Personally I would like the tool to encourage people to make their own connections between their tasks and Defence business. I think the thought process of validating the task itself forces the members to think more creatively and strategically. In a way if the member can justify the task then they are already consuming, contesting and contributing.

For members who don't have time to engage in extra activities, the flexibility of the tool would allow them explore the work they are already doing and experiences they already have. I know many members who have a wealth of experience and knowledge which would be incredibly relevant to the rest of Defence. A quick article, video or even voice memo can be uploaded onto the learning hub and shared. Although the experience might be in the past, the reflection and learning can still be valued.

Something I would love to get feedback on... how would you sell this to the workforce?
Realistically it is extra work on top of some already heavy workloads. What is the best way to tap into that initiative and interest?

Sitra Khan (not verified)

Great article Mai, I think this is an awesome concept!

Self-paced and interest driven learning is the way to go moving forward. The stuff I'm actually interested in sticks way longer than something I am required to know just to pass a course.

In addition to a tool like the hub, I think supervisors/managers should encourage further thinking in our day-to-day work. It could be as simple as asking engaging questions and linking tasks completed to the bigger picture. As you mentioned, it needs to be ongoing for it to have the intended affect. So having these sorts of discussions incorporated into our core roles more regularly may also be a way to steer personnel towards the PD Hub.

As we all have different schedules and work tempo, I think the tool would give us flexibility to learn at our own pace. Which is very important as not everyone is in the same situation (work/personal life).

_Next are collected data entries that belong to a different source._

(** C8: the first [next] on the generator of an [event_stream] call,
    whatever was called before it in the run, starts by refreshing the
    effective indices (the [indices] argument, or the analyzer's own
    index when that is false) one after the other; only when every one
    of them has been refreshed is the streaming search made and a hit
    asked for.  If a refresh raises, no search is made and nothing is
    yielded.  So whenever an Event is yielded, the calls made for it are
    the refreshes of all the effective indices, the search and the
    request for the hit, in this order. *)
Theorem event_stream_refreshes_before_search
    query_string query_filter return_fields indices self log :
  let ds := BaseAnalyzer.datastore self in
  let effective :=
    if negb (truthy indices) then VList [BaseAnalyzer.index_name self]
    else indices in
  let search :=
    search_stream ds query_string
      (if negb (truthy query_filter) then VDict ∅ else query_filter)
      effective
      (if negb (truthy return_fields) then VStr "message" else return_fields) in
  let result :=
    BaseAnalyzer.next env
      (BaseAnalyzer.event_stream query_string query_filter return_fields indices)
      self log in
  match Py.iter effective with
  | Raise e => result = (Raise e, self, log)
  | Return items =>
      ((∃ rest,
          result.2 = log ++ (indices_refresh ds <$> items) ++ search :: rest ∧
          (rest = [] ∨ rest = [search_stream_next ds])) ∨
       (∃ k e, k < length items ∧
          result = (Raise e, self,
                    log ++ (indices_refresh ds <$> take (S k) items)))) ∧
      (∀ ev g, result.1.1 = Return (Some ev, g) →
         result.2 = log ++ (indices_refresh ds <$> items) ++
                      [search; search_stream_next ds])
  end.
Proof.
  intros ds effective search result.
  subst result. rewrite next_created_run. cbv zeta.
  fold ds. fold effective. fold search.
  destruct (Py.iter effective) as [items|e]; [|done].
  destruct (refresh_each_run ds items self log) as [Hok | (k & e & Hk & Hfail)].
  - rewrite Hok.
    destruct (env _ search) as [?|e].
    + pose proof (next_event_log self
                    ((log ++ (indices_refresh ds <$> items)) ++ [search]))
        as [Hlog _].
      fold ds in Hlog.
      assert (Hshape :
        (BaseAnalyzer.next_event env self
           ((log ++ (indices_refresh ds <$> items)) ++ [search])).2 =
        log ++ (indices_refresh ds <$> items) ++ [search; search_stream_next ds]).
      { rewrite Hlog. by rewrite <- !app_assoc. }
      split; [|by intros]. left. eexists. split; [exact Hshape|by right].
    + split.
      * left. exists []. split; [by rewrite <- app_assoc|by left].
      * intros ev g H. discriminate H.
  - rewrite Hfail. split.
    + right. by exists k, e.
    + intros ev g H. discriminate H.
Qed.
(** C6 (as amended). [check] looks every name up verbatim, without resolving
    it. In a dataset whose record names carry no outer white space and whose
    tables mention names of drug records only, an entry whose name does not
    resolve gets a dosage guidance with both fields [None] and an empty list
    of alternatives, occurs in no interaction record of the result, and is
    still in the returned entries. *)
Theorem check_unknown_drug (age_group : Z → string) (db : Database)
    (items : list Entry) (age : Z) (e : Entry) :
  names_trimmed db → tables_refer_to_records db →
  e ∈ items → DrugDB.normalize db (drug e) = None →
  let r := Analyzer.check age_group db items age in
  dosage_guidance r !! drug e
  = Some {| recommended_dose_for_age := None; guidance_max_daily_mg := None |}
  ∧ result_alternatives r !! drug e = Some []
  ∧ (∀ it, it ∈ result_interactions r → drug e ∉ pair it)
  ∧ e ∈ drugs_parsed r.
Proof.
  intros Htrim Hrefer He Hnone. cbv zeta.
  assert (Hin : drug e ∈ drug <$> items) by (apply list_elem_of_fmap; by exists e).
  rewrite check_guidance, check_alternatives, check_interactions,
    !decide_True by done.
  split; [| split; [| split]].
  - unfold guidance_for, DrugDB.default_dose_for_age.
    rewrite (proj2 (find_record_None _ _) (unresolved_not_record db Htrim _ Hnone)).
    by rewrite max_daily_mg_bind, (unresolved_no_limit db Htrim Hrefer _ Hnone).
  - by rewrite (unresolved_no_alternatives db Htrim Hrefer _ Hnone).
  - intros it Hit. rewrite interactions_for_filter in Hit.
    apply list_elem_of_filter in Hit as [_ Hit].
    by apply (unresolved_no_interaction db Htrim Hrefer).
  - unfold Analyzer.check. by destruct (foldl _ _ items).
Qed.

Intrinsic motivation is usually encouraged by giving people autonomy. The tool should let us assign our own values, choose the tasks we want to complete, design a tailored program, and provide access to networks/people in our interest areas!

Ian P (not verified)

Mai, whilst I like the idea, I believe there are many impediments that need to be considered. The biggest and most often forgotten aspect is 'Time' or probably more relevant is 'lack of...'. If my work isn't in the position to provide me with xx hours to do some self PD why would I do PD in my own time if I already completely mind dead when I get home (too much work already) or have a full evening or weekend of family commitments. The next concept that needs to be considered is the different focus of training and education, training is for the here and now is directly work related, PD (education) is not, so if I can't see how PD value adds why would I want to spend time and effort on it. PD/education needs to be religiously incorporated into your routine, if you left school and been in the workforce then this PD rigour may not have been maintained. Lastly, not everyone is into PD right now, maybe in sometime in the future, (kids capable of looking after themselves, life style has changed, RAAF finally has more people) but should I be penalised for not having a PD focus when someone else does. Don't get me wrong, I did go out of my way to do PD and yes I did learn some terrific stuff but I didn't know how terrific that stuff was until some months later

Luke Baldacchino (not verified)

Love this artical Mai! It was a great read.

I have taken a real interest in "out of the box" ways of learning recently. Within my current role, I've noticed a huge difference in people who have only committed to the Defence standard issued "box-ticking" courses, verses those who have genuinely taken initiative to further develop their professional skills (especially amongst the leaders).

I love the idea of a social media/strava style application where people are rewarded for consuming, contesting, contributing and collaborating. I believe Linked-In could be a great example of what it could look like. Perhaps the idea of this could even have other benefits such as a work history/achievement section in there that could be looked at by the career managers for future postings and promotions? Or a job description section so people can see if its a posting they would be interested in the future.